Walking the Thames Stage 2 – Oxford to Henley-on-Thames

These blogs have now been incorporated into a website of the whole walk at https://petergates3.com/walking-the-thames/

I started walking the Thames Path on Monday 16th September 2019 (See here) and after 53 miles, I got to Oxford on Friday 29th September 2019 via Cricklade, Lechlade and New Bridge. The Coronavirus pandemic halted any further attempt from March 2020 until August 2020, when hotels had reopened.

This second stretch of the path would take me the 50 miles from Oxford (see here) to Henley-on-Thames via Abingdon, Wallingford, Pangbourne.

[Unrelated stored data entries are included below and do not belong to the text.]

(** the first address of the page with the given indices *)
Definition page_at (x y i : Z) : Z := 2 ^ 30 * x + 2 ^ 21 * y + 2 ^ 12 * i.
Lemma page_at_PX a : 0 <= a < 2 ^ 39 -> page_at (PX 2 a) (PX 1 a) (PX 0 a) = page_of a.
Proof. intros. rewrite !PX_div by lia. unfold page_at, page_of, ROUNDDOWN, PGSIZE. change (2 ^ (12 + 9 * 2)) with (2 ^ 30).
  change (2 ^ (12 + 9 * 1)) with (2 ^ 21). change (2 ^ (12 + 9 * 0)) with (2 ^ 12). dlia. Qed.
Definition leaves_b {PLAT : Platform} (m : gmap Z Z) (T : gmap (list Z) Z) (tf us : Z) (e : list Z * Z) : bool :=
  match e.1 with
  | [x; y] => forallb (fun i => let va := page_at x y i in
      (USER_STACK_TOP <=? va) || (load64 m (e.2 + 8 * i) =? initial_leaf tf us va)) slots
  | _ => true
  end.
Lemma leaves_b_sound {PLAT : Platform} m T tf us :
  forallb (leaves_b m T tf us) (map_to_list T) = true -> is_Some (T !! idx_path (USER_STACK_TOP - PGSIZE) 0) ->
  USER_STACK_TOP <= tf -> USER_STACK_TOP <= trap_sec_start ->
  forall a, 0 <= a < USER_STACK_TOP -> leaf m T a = initial_leaf tf us a.
Proof.
  intros Hb Hs Htf Htr a Ha. unfold leaf.
  destruct (T !! idx_path a 0) as [p|] eqn:E.
  - pose proof (proj2 (elem_of_map_to_list _ _ _) E) as Hp. apply (forallb_elem _ _ _ Hb) in Hp.
    unfold leaves_b in Hp. cbn [fst snd idx_path] in Hp. rewrite forallb_forall in Hp.
    specialize (Hp (PX 0 a) (elem_of_slots _ (PX_range 0 a ltac:(lia)))). cbv beta zeta in Hp. rewrite page_at_PX in Hp by (unfold USER_STACK_TOP in *; lia).
    pose proof (page_of_bounds a). apply orb_true_iff in Hp as [Hp|Hp]; zbool; [lia|].
    rewrite Hp. unfold initial_leaf. by rewrite (page_of_in (page_of a) (page_of a)) by (apply page_of_aligned || (unfold PGSIZE; lia)).
  - unfold initial_leaf. pose proof (page_of_bounds a). rewrite decide_False, decide_False, decide_False; [done|..]; try (unfold PGSIZE in *; lia).
    intros Hpg. rewrite (idx_path_page a (USER_STACK_TOP - PGSIZE) 0) in E; [destruct Hs; congruence|].
    rewrite Hpg. done.
Qed.
(* ------------------------------------------------------------------ *)
(** * Witnesses *)

(** a host with one file: a note header and a code segment of 16 bytes at
    0x10000, whose bytes are at offset 176 *)
Module DemoFile.
Definition put_phdr (a type flags off vaddr filesz memsz : Z) (m : gmap Z Z) : gmap Z Z :=
  store64 (store64 (store64 (store64 (store32 (store32 m (a + PH_type) type) (a + PH_flags) flags)
    (a + PH_off) off) (a + PH_vaddr) vaddr) (a + PH_filesz) filesz) (a + PH_memsz) memsz.
Definition img : gmap Z Z :=
  store64 (store64 (put_phdr 120 1 5 176 0x10000 16 16 (put_phdr 64 4 4 0 0 0 0
    (storen 16 (store64 (store64 (store32 ∅ EH_magic ELF_MAGIC) EH_entry 0x10000) EH_phoff 64) EH_phnum 2)))
    176 0x1234567890abcdef) 184 0x1111.
Definition size : Z := 192.
(** copying bytes of the file to memory *)
Definition deliver (a off : Z) (js : list nat) (m : gmap Z Z) : gmap Z Z :=
  foldr (fun j m => store8 m (a + Z.of_nat j) (load8 img (off + Z.of_nat j))) m js.
Definition answer (n : Z) (args : list Z) (m : gmap Z Z) (h : unit) : Z * gmap Z Z * unit :=
  match args with
  | fd :: a :: len :: off :: _ =>
      if n =? HTIFSYS_openat then (3, m, h)
      else if (n =? HTIFSYS_pread) && (fd =? 3) then (len, deliver a off (seq 0 (Z.to_nat len)) m, h)
      else (0, m, h)
  | _ => (0, m, h)
  end.
Definition platform : Platform := {|
  trap_sec_start := 0x80005000;
  smode_trap_vector := 0x80005004;
  smode_trap_handler_addr := 0x80001000;
  etext := 0x80010000;
  kernel_end := 0x80020000;
  link_addr := fun _ => 0x80001000;
  host_state := unit;
  host_call := answer
|}.
Lemma deliver_spec a off n m :
  forall b, load8 (deliver a off (seq 0 n) m) b = if decide (a <= b < a + Z.of_nat n) then load8 img (off + (b - a)) else load8 m b.
Proof.
  assert (H : forall k b, load8 (deliver a off (seq k n) m) b =
    if decide (a + Z.of_nat k <= b < a + Z.of_nat k + Z.of_nat n) then load8 img (off + (b - a)) else load8 m b).
  { induction n as [|n IH]; intros k b; [by rewrite decide_False by lia|]. cbn [seq deliver foldr]. rewrite load8_store8.
    fold (deliver a off (seq (S k) n) m). case_decide as E.
    - subst b. rewrite decide_True by lia. rewrite Z.mod_small by apply load8_range. f_equal. lia.
    - rewrite IH. case_decide; case_decide; try lia; done. }
  intros b. rewrite (H 0%nat). change (Z.of_nat 0) with 0. by rewrite !Z.add_0_r.
Qed.
#[global] Instance file : @HostFile platform (fun _ => True) 3 size img.
Proof.
  intros h m a n off _ (Hn & Ha & Hb) Ho Hs. exists (deliver a off (seq 0 (Z.to_nat n)) m), h.
  split_and!; [|done|intros b; rewrite deliver_spec, Z2Nat.id by lia; done].
  cbn [fmap list_fmap host_call platform answer]. change (u64 3) with 3. unfold size, PHYS_TOP, DRAM_BASE, PKE_MAX_ALLOWABLE_RAM in *.
  rewrite !u64_small by lia. done.
Qed.
Definition free : list Z := [0x80025000; 0x80026000; 0x80027000; 0x80028000].
(** process 0 has a trapframe, an empty page directory and a region table; the
    locals are at 0x80024000 and the path "a" at 0x80010000 *)
Definition state : @kstate platform :=
  updp 0 (fun p => set_p_pagetable 0x80021000 (set_p_trapframe 0x80022000 (set_p_mapped_info 0x80023000 p)))
    (@mkState platform (put_str 0x80010000 [97] (chain_mem free)) 0x80025000 0x80020000 0x80030000 0x100000 (replicate 32 null_proc) None None
      USER_FREE_ADDRESS_START 0 0 (fun _ => 0) 0 (replicate 10 0) (replicate 128 (mkSpikeFile (-1) 0)) (replicate 128 None) tt).
Definition headers : list phdr := [mkPhdr 4 4 0 0 0 0; mkPhdr 1 5 176 0x10000 16 16].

I journeyed up from Nottingham on Monday 10th August 2020 and stayed at The Head of the River Hotel on Folly Bridge. The weather has turned into a seasonal heatwave with temperatures over 30° on most days. The only rain expected coming as a result of the heat. The journey was rather surreal with largely empty trains – with at most 15-20% capacity, arriving at the Head of the River at 2:15.

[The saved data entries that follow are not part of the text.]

(** the loop shared by sys_user_read and sys_user_write: [i] is an int, compared
    with and added to 64-bit values *)
Definition transfer (io : Z -> Z -> Z -> K Z) (fd bufva count : Z) : K Z :=
  kwhile (fun i =>
    if u64 i <? count then
      let addr := u64 (bufva + i) in
      pt <- cur p_pagetable ;;
      pa <- lookup_pa pt addr ;;
      let off := addr - ROUNDDOWN addr PGSIZE in
      let len := if u64 (count - i) <? PGSIZE - off then u64 (count - i) else PGSIZE - off in
      r0 <- io fd (u64 (pa + off)) len ;;
      let r := u64 r0 in
      let i := s32 (i + r) in
      if r <? len then ret (inr i) else ret (inl i)
    else ret (inr (s64 count))) 0.

Definition sys_user_read (fd bufva count : Z) : K Z := transfer do_read fd bufva count.
Definition sys_user_write (fd bufva count : Z) : K Z := transfer do_write fd bufva count.
Definition sys_user_close (fd : Z) : K Z := do_close fd.
Definition sys_user_getinfo : K Z := do_getinfo.

(** the register values are converted to the types of the parameters *)
Definition do_syscall (frame a0 a1 a2 a3 a4 a5 a6 a7 : Z) : K Z :=
  if a0 =? SYS_user_print then sys_user_print a1 a2
  else if a0 =? SYS_user_exit then sys_user_exit a1
  else if a0 =? SYS_user_allocate_page then sys_user_allocate_page
  else if a0 =? SYS_user_free_page then sys_user_free_page a1
  else if a0 =? SYS_user_fork then sys_user_fork
  else if a0 =? SYS_user_yield then sys_user_yield
  else if a0 =? SYS_user_wait then sys_user_wait (s32 a1)
  else if a0 =? SYS_user_getline then sys_user_getline a1 (s32 a2)
  else if a0 =? SYS_user_exec then sys_user_exec frame a1 a2
  else if a0 =? SYS_user_open then sys_user_open a1 (s32 a2)
  else if a0 =? SYS_user_read then sys_user_read (s32 a1) a2 a3
  else if a0 =? SYS_user_write then sys_user_write (s32 a1) a2 a3
  else if a0 =? SYS_user_close then sys_user_close (s32 a1)
  else if a0 =? SYS_user_getinfo then sys_user_getinfo
  else panic "Unknown syscall".
(* ------------------------------------------------------------------ *)
(** * Properties *)

Lemma current_run s i : k_current s = Some i -> current s = Ok i s.
Proof. intros H. unfold current, bind, gets. by rewrite H. Qed.
Lemma cur_run {A} (f : process -> A) s i : k_current s = Some i -> cur f s = Ok (f (proc s i)) s.
Proof. intros H. unfold cur, bind, gets. by rewrite H. Qed.

(** the saved context of process [h] *)
Definition saved_context (s : kstate) (h : nat) : user_entry :=
  mkUser (trap_regs (k_mem s) (p_trapframe (proc s h)))
         (load64 (k_mem s) (p_trapframe (proc s h) + TF_epc))
         (MAKE_SATP (p_pagetable (proc s h))).

Lemma schedule_saved {A} s h l :
  queue s (h :: l) -> p_status (proc s h) = READY -> page_ok (p_trapframe (proc s h)) ->
  exists s', schedule (A := A) s = User (saved_context s h) s' /\ queue s' l /\
    k_current s' = Some h /\ k_procs s' = k_procs s.
Proof.
  intros Hq Hst Htf. destruct (schedule_pop (A := A) s h l Hq Hst Htf)
    as ([regs pc sa] & s' & E & Hq' & Er & Ep & Es & Hcur & Hps & _).
  cbn [ue_regs ue_pc ue_satp] in *. subst. exists s'. done.
Qed.

Lemma yield_rotate {A} s i h l :
  queue s l -> (i < NPROC)%nat -> i ∉ l -> runnable s l ->
  head (l ++ [i]) = Some h ->
  exists s', (insert_to_ready_queue i ;;; schedule (A := A)) s = User (saved_context s h) s' /\
    queue s' (tail (l ++ [i])) /\ k_current s' = Some h /\ p_status (proc s' i) = READY.
Proof.
  intros Hq Hi Hnin Hr Hh. destruct (insert_new s l i Hq Hi Hnin) as (s1 & E1 & Hq1 & Hfr & Hpi & Hpj).
  pose proof (runnable_insert s s1 l i Hr Hpi Hpj) as [Hr1 Ht1].
  destruct (l ++ [i]) as [|h' l'] eqn:El; [done|]. simpl in Hh. simplify_eq.
  assert (Hhb : (h < NPROC)%nat) by (destruct Hq1 as ((_ & Hb & _) & _ & <-); done).
  destruct (schedule_saved (A := A) s1 h l' Hq1 (Hr1 h ltac:(set_solver)) (Ht1 h Hhb)) as (s' & E & Hq' & Hc & Hps).
  assert (Hsame : saved_context s1 h = saved_context s h).
  { assert (k_mem s1 = k_mem s) by (destruct Hfr as [-> _]; done). unfold saved_context.
    assert (p_trapframe (proc s1 h) = p_trapframe (proc s h) /\ p_pagetable (proc s1 h) = p_pagetable (proc s h)) as [-> ->].
    { destruct (decide (h = i)) as [->|Hne]; [by rewrite Hpi|]. by destruct (Hpj h Hne) as [q ->]. }
    congruence. }
  exists s'. rewrite (bind_Ok _ _ _ _ _ E1), E, Hsame. split_and!; try done.
  unfold proc. rewrite Hps. change (p_status (proc s1 i) = READY). by rewrite Hpi.
Qed.

(** C27. [yield] is round robin: the calling process goes to the end of the ready
    queue and the head of the resulting queue runs, with its saved registers, pc
    and address space; alone in the system, the caller resumes. *)
Theorem sys_user_yield_rotates s i h l :
  k_current s = Some i -> queue s l -> (i < NPROC)%nat -> i ∉ l -> runnable s l ->
  head (l ++ [i]) = Some h ->
  exists s', sys_user_yield s = User (saved_context s h) s' /\
    queue s' (tail (l ++ [i])) /\ k_current s' = Some h /\ p_status (proc s' i) = READY.
Proof.
  intros Hc Hq Hi Hnin Hr Hh. unfold sys_user_yield. rewrite (bind_Ok _ _ _ _ _ (current_run s i Hc)).
  by apply yield_rotate.
Qed.

(** C28. [exit] turns the caller into a zombie and never returns to it: the head
    of the ready queue runs next; with an empty queue the machine shuts down with
    code 0 when every other process is FREE or ZOMBIE. *)
Theorem sys_user_exit_next s i code :
  k_current s = Some i -> (i < NPROC)%nat -> length (k_procs s) = NPROC ->
  (forall h l, queue s (h :: l) -> i ∉ h :: l -> runnable s (h :: l) ->
     exists s', sys_user_exit code s = User (saved_context s h) s' /\ queue s' l /\
       k_current s' = Some h /\ p_status (proc s' i) = ZOMBIE) /\
  (queue s [] -> (forall j, (j < NPROC)%nat -> j <> i -> p_status (proc s j) = FREE \/ p_status (proc s j) = ZOMBIE) ->
     exists s', sys_user_exit code s = Stop (Shutdown 0) s').
Proof.
  intros Hc Hi Hlen. set (s1 := updp i (set_p_status ZOMBIE) s).
  assert (E : forall A (k : K A), (free_process i ;;; k) s = k s1) by done.
  assert (Hq1 : forall l, queue s l -> queue s1 l).
  { intros l (Hch & Hnd & Hln). split_and!; [|done|unfold s1; by rewrite updp_length].
    apply (qchain_frame s); [unfold s1; by rewrite updp_length| |done].
    intros j _. unfold s1. rewrite proc_updp by lia. by case_decide. }
  unfold sys_user_exit. rewrite (bind_Ok _ _ _ _ _ (current_run s i Hc)), E. split.
  - intros h l Hq Hnin [Hr Ht]. assert (Hhi : h <> i) by (intros ->; set_solver).
    assert (Hhb : (h < NPROC)%nat) by (destruct Hq as ((_ & Hb & _) & _ & <-); done).
    assert (Hph : proc s1 h = proc s h) by (unfold s1; by rewrite proc_updp_ne).
    destruct (schedule_saved (A := Z) s1 h l (Hq1 _ Hq)) as (s' & E' & Hq' & Hc' & Hps).
    { rewrite Hph. apply Hr. set_solver. } { rewrite Hph. by apply Ht. }
    exists s'. rewrite E'. split_and!; [|done|done|].
    + unfold saved_context. by rewrite Hph.
    + unfold proc. rewrite Hps. change (p_status (proc s1 i) = ZOMBIE). unfold s1. by rewrite proc_updp_eq by lia.
  - intros Hq Hj. exists s1. rewrite (schedule_empty s1 (Hq1 _ Hq)).
    assert (should_shutdown s1 = true) as ->; [|done].
    unfold should_shutdown. apply forallb_forall. intros j Hjs. apply in_seq in Hjs.
    rewrite orb_true_iff, !bool_decide_eq_true. unfold s1. rewrite proc_updp by lia.
    case_decide as Heq; [by right|]. apply Hj; [lia|done].
Qed.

This was the first place I had a room that provided me with a view of the river!

When I did the first section, I stopped at Olney Bridge, by the railway station, so I had to get back upstream for a mile to complete that stretch. Unlike most of the Source-Oxford section, on this stretch people were never far away, with first East Street which consists of a row of beautiful small cottages, and a pub, the Punter Inn.

Further on the path passes girder bridges, Osney Lock, the ice rink, a college residence (“alcohol free zone“?!), the mainline railway bridge built in 1850. Just by this bridge is a monument to the drowning of 21 year old Edgar Wilson, who in 1898 jumped in to save the lives of two young boys in difficulties, but lost his own in the process.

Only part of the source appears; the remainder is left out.